On April 20, 2026, during the UN Permanent Forum on Indigenous Issues (UNPFII), GARN’s Indigenous Council convened at the UN Church Center in New York for a dialogue on the Rights of Nature grounded in Indigenous worldviews.
The session opened with remarks from facilitator Sydney Males, who shared the context of territorial struggles in her community in Otavalo, Ecuador. She emphasized how territorial justice is inseparable from the protection of ancestral knowledge.
Throughout the discussion, Council facilitators including Quetza Ramírez and Julia Horinek brought forward personal and political perspectives on advancing the Rights of Nature. From cross-territorial identities, as in Quetza’s experience between Mexico and the United States, to the transmission of knowledge from generation to generation, embodied in Julia’s story and that of her mother, Indigenous leader Casey Camp-Horinek, this dialogue showed the strength of these struggles.

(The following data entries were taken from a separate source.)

(** * HTML code checker: the analysis core of [app.py]

    A shallow embedding of the three functions of [app.py] that carry the
    logic of the tool, [calculate_similarity], [check_ai_indicators] and
    [analyze_code_structure], together with the library behaviour they rely
    on (Python's [str] methods, [re], [difflib.SequenceMatcher],
    [html.parser] as driven by Beautiful Soup), and the properties of the
    specification proved or refuted against them. *)

From Stdlib Require Import ZArith NArith QArith List Bool Ascii String Lia.
From Stdlib Require Import DecimalString Sorted.
From stdpp Require Import gmap.

Import ListNotations.
Local Open Scope nat_scope.

(** ** Text

    A Python [str] is a sequence of Unicode code points.  String literals
    of the source are ASCII and are written as Rocq strings, then turned
    into code points with [lit]. *)

Definition text := list N.

Definition lit (s : string) : text :=
  List.map N_of_ascii (list_ascii_of_string s).

(** [str.isspace] on one code point; the regular-expression class [\s] of
    a [str] pattern is the same set. *)
Definition isspace (c : N) : bool :=
  ((9 <=? c) && (c <=? 13) || (28 <=? c) && (c <=? 32)
   || (c =? 133) || (c =? 160) || (c =? 5760)
   || (8192 <=? c) && (c <=? 8202)
   || (c =? 8232) || (c =? 8233) || (c =? 8239) || (c =? 8287)
   || (c =? 12288))%N.

Fixpoint lstrip (s : text) : text :=
  match s with
  | c :: tl => if isspace c then lstrip tl else s
  | [] => []
  end.

Definition rstrip (s : text) : text := rev (lstrip (rev s)).

(** [s.strip()] *)
Definition strip (s : text) : text := rstrip (lstrip s).

Definition text_eqb (a b : text) : bool := bool_decide (a = b).

(** [s.startswith(p)] *)
Fixpoint startswith (p s : text) : bool :=
  match p, s with
  | [], _ => true
  | x :: p', y :: s' => (x =? y)%N && startswith p' s'
  | _ :: _, [] => false
  end.
(** * Invoice automation: extraction pipeline

  A shallow embedding of the extraction pipeline of the invoice-automation
  repository (page-group segmentation, vendor resolution, template
  validation and record normalization) together with the properties its
  specification states about it.

  Python values are modelled as follows.
  - [str] is a list of Unicode code points ([pystr]).
  - [int] page indices are [nat]; other integers are [Z].
  - [None]-able values are [option].
  - exceptions are an explicit error type, threaded through a small
    state-and-error monad where the code talks to its collaborators. *)

From Stdlib Require Import ZArith NArith QArith Ascii String List Lia Bool.
From stdpp Require Import base option list sorting gmap.
Import ListNotations.

Open Scope nat_scope.

(** ** Python strings and lists *)

Module PyStr.

Abbreviation pystr := (list N).

(** An ASCII literal as a Python string. *)
Definition u (s : string) : pystr :=
  map N_of_ascii (list_ascii_of_string s).

(** [str.isspace] for one code point. *)
Definition py_isspace (c : N) : bool :=
  ((9 <=? c) && (c <=? 13) || (28 <=? c) && (c <=? 32)
   || (c =? 133) || (c =? 160) || (c =? 5760)
   || (8192 <=? c) && (c <=? 8202)
   || (c =? 8232) || (c =? 8233) || (c =? 8239) || (c =? 8287)
   || (c =? 12288))%N.

Fixpoint lstrip (s : pystr) : pystr :=
  match s with
  | c :: s' => if py_isspace c then lstrip s' else s
  | [] => []
  end.

Definition rstrip (s : pystr) : pystr := rev (lstrip (rev s)).

(** [s.strip()] *)
Definition strip (s : pystr) : pystr := rstrip (lstrip s).

(** Truth value of a string: [bool(s)]. *)
Definition truthy (s : pystr) : bool :=
  match s with [] => false | _ => true end.

(** [s.replace(old, new)] for a one-character [old]. *)
Definition replace_char (old : N) (new : pystr) (s : pystr) : pystr :=
  flat_map (fun c => if (c =? old)%N then new else [c]) s.

Definition is_ascii_digit (c : N) : bool := ((48 <=? c) && (c <=? 57))%N.
Definition is_ascii_lower (c : N) : bool := ((97 <=? c) && (c <=? 122))%N.
Definition is_ascii_upper (c : N) : bool := ((65 <=? c) && (c <=? 90))%N.

(** Decimal rendering of a natural number, as [str(int)] gives it. *)
Fixpoint digits_fuel (fuel : nat) (n : N) (acc : pystr) : pystr :=
  match fuel with
  | O => acc
  | S fuel' =>
      let acc' := (48 + n mod 10)%N :: acc in
      if (n <? 10)%N then acc' else digits_fuel fuel' (n / 10)%N acc'
  end.

Definition str_of_N (n : N) : pystr := digits_fuel (S (N.to_nat (N.log2 n))) n [].

Definition str_of_nat (n : nat) : pystr := str_of_N (N.of_nat n).

(** [enumerate(xs, start)] *)
Fixpoint enumerate {A} (start : nat) (xs : list A) : list (nat * A) :=
  match xs with
  | [] => []
  | x :: xs' => (start, x) :: enumerate (S start) xs'
  end.

End PyStr.
Import PyStr.

(** ** Document segmenter ([extraction/regularize_file.py]) *)

Module Segmenter.

Record seg_state := SegState {
  grouped_invoices : list (list nat);
  current_group : list nat;
  current_tracking_id : option pystr
}.

(** Archiving step shared by the split case and the final cleanup:
    [if current_group: grouped_invoices.append(tuple(current_group))]. *)
Definition archive (grouped : list (list nat)) (group : list nat) : list (list nat) :=
  match group with
  | [] => grouped
  | _ => grouped ++ [group]
  end.

Section Detect.
Context {Page : Type}.
  (** [page.extract_text()], which may return [None]. *)
Variable extract_text : Page -> option pystr.
  (** Each compiled pattern, as the function from a text to [group(1)] of
      its first match ([None] when [pat.search] finds nothing). *)
Variable patterns : list (pystr -> option pystr).

Definition clean_text (page : Page) : pystr :=
    let text := default [] (extract_text page) in
    strip (replace_char 10 (u " ") text).

  (** The inner [for pat in patterns] loop with its [break]. *)
Fixpoint first_match (pats : list (pystr -> option pystr)) (text : pystr)
    : option pystr :=
    match pats with
    | [] => None
    | pat :: pats' =>
        match pat text with
        | Some g => Some (strip g)
        | None => first_match pats' text
        end
    end.

Definition found_id_of (page : Page) : option pystr :=
    first_match patterns (clean_text page).

  (** One iteration of the page loop. *)
Definition seg_step (st : seg_state) (ip : nat * Page) : seg_state :=
    let '(i, page) := ip in
    let found_id := found_id_of page in
    if i =? 1 then
      SegState (grouped_invoices st) (current_group st ++ [i]) found_id
    else
      match found_id with
      | None =>
          SegState (grouped_invoices st) (current_group st ++ [i])
                   (current_tracking_id st)
      | Some _ =>
          if decide (found_id = current_tracking_id st) then
            SegState (grouped_invoices st) (current_group st ++ [i])
                     (current_tracking_id st)
          else
            SegState (archive (grouped_invoices st) (current_group st))
                     [i] found_id
      end.

Definition seg_init : seg_state := SegState [] [] None.

Definition seg_run (pages : list Page) : seg_state :=
    fold_left seg_step (enumerate 1 pages) seg_init.

Definition detect_invoice_page_groups (pages : list Page) : list (list nat) :=
    let st := seg_run pages in
    archive (grouped_invoices st) (current_group st).

End Detect.

End Segmenter.


(** ** Python values and floats *)

Module PyVal.

(** Values that reach the pipeline as [Any]: parsed JSON and the raw
    captures of the extraction stage.  A [dict] is an association list in
    insertion order; [dict_get] returns the first binding of a key. *)
#[warnings="-register-all"]
Inductive pyval :=
| VNone
| VBool (b : bool)
| VInt (z : Z)
| VStr (s : pystr)
| VList (l : list pyval)
| VDict (d : list (pystr * pyval)).

Fixpoint dict_get (k : pystr) (d : list (pystr * pyval)) : option pyval :=
  match d with
  | [] => None
  | (k', v) :: d' => if decide (k' = k) then Some v else dict_get k d'
  end.

(** [d.get(k)]: a missing key reads as [None]. *)
Definition get (k : pystr) (d : list (pystr * pyval)) : pyval :=
  default VNone (dict_get k d).

(** [d.get(k, dflt)] *)
Definition get_default (k : pystr) (dflt : pyval) (d : list (pystr * pyval)) : pyval :=
  default dflt (dict_get k d).

(** [bool(v)] *)
Definition py_truthy (v : pyval) : bool :=
  match v with
  | VNone => false
  | VBool b => b
  | VInt z => negb (z =? 0)%Z
  | VStr s => truthy s
  | VList l => match l with [] => false | _ => true end
  | VDict d => match d with [] => false | _ => true end
  end.

(** [str(v)] for the scalar values; [None] for the containers, whose
    [repr] is not modelled. *)
Definition py_str (v : pyval) : option pystr :=
  match v with
  | VNone => Some (u "None")
  | VBool true => Some (u "True")
  | VBool false => Some (u "False")
  | VInt z =>
      Some (if (z <? 0)%Z then u "-" ++ str_of_N (Z.abs_N z)
            else str_of_N (Z.abs_N z))
  | VStr s => Some s
  | VList _ | VDict _ => None
  end.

A key theme was the recognition of Indigenous cosmovisions as foundational to understanding Nature as a living being, beyond more reductive frameworks. Participants also engaged with challenges like how to confront the folklorization of the Rights of Nature, and resist narratives that essentialize or romanticize Indigenous peoples.
The session was open and critical. Participants also looked ahead to key upcoming spaces, including XII FOSPA in Ecuador and the conference in Santa Marta, Colombia, on territories free from fossil fuels.